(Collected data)
================================

(** X19. A POST to a path the handler does not know is answered 404 and
    makes [_request] raise the client's error, with the code, the path and
    the body [{"error": "unsupported"}] in its message. *)
Theorem unsupported_post_is_rejected
    (path : string) (data : pydict) (w : world) (request : Request) (t : Z) :
  let body := json_dumps (JObj [("error", JStr "unsupported")]) in
  ~ In path ["/api/autoscale/plan"; "/api/deploy/plan"; "/api/deploy/apply"] ->
  first_sent (_request path "POST" (Some data)) w = Some (request, t) ->
  answer w request t = Handler.answers_POST float_lt path (req_body request) ->
  transmits (JObj data) ->
  travels body ->
  fst (_request path "POST" (Some data) w)
  = Raise (HyperionClientError ("HTTP 404 for POST " +:+ path +:+ ": " +:+ body)).
Proof.
  intros body Hpath Hfirst Hanswer Hdata Hbody.
  destruct (_request_run path "POST" (Some data) w) as (r & _ & _ & Hreq & _ & Hrun).
  unfold first_sent, sent_by in Hfirst. rewrite Hrun in Hfirst.
  cbn [snd logged sent] in Hfirst. rewrite drop_app_length in Hfirst.
  injection Hfirst as <- <-.
  unfold answer in Hanswer. rewrite Hrun. cbn [fst]. rewrite Hanswer, Hreq.
  unfold Handler.answers_POST, Handler.do_POST.
  rewrite (received_text _ (transmits_travels _ Hdata)).
  destruct Hdata as (_ & _ & ->).
  assert (Hne : forall p, In p ["/api/autoscale/plan"; "/api/deploy/plan";
                               "/api/deploy/apply"] -> String.eqb path p = false).
  { intros p Hp. apply String.eqb_neq. intros ->. now apply Hpath. }
  rewrite !Hne by (cbn; tauto).
  cbn [MockServer.http_reply Handler._write_json].
  change ((200 <=? 404) && (404 <? 300)) with false. cbn iota.
  fold body. now rewrite (wire_text _ Hbody).
Qed.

================================

▸ **Aim of the task**:
Lines holding the string "deploy" must be copied out of the entries above.

▸ **Expected answer**:
  ~ In path ["/api/autoscale/plan"; "/api/deploy/plan"; "/api/deploy/apply"] ->
  assert (Hne : forall p, In p ["/api/autoscale/plan"; "/api/deploy/plan";
                               "/api/deploy/apply"] -> String.eqb path p = false).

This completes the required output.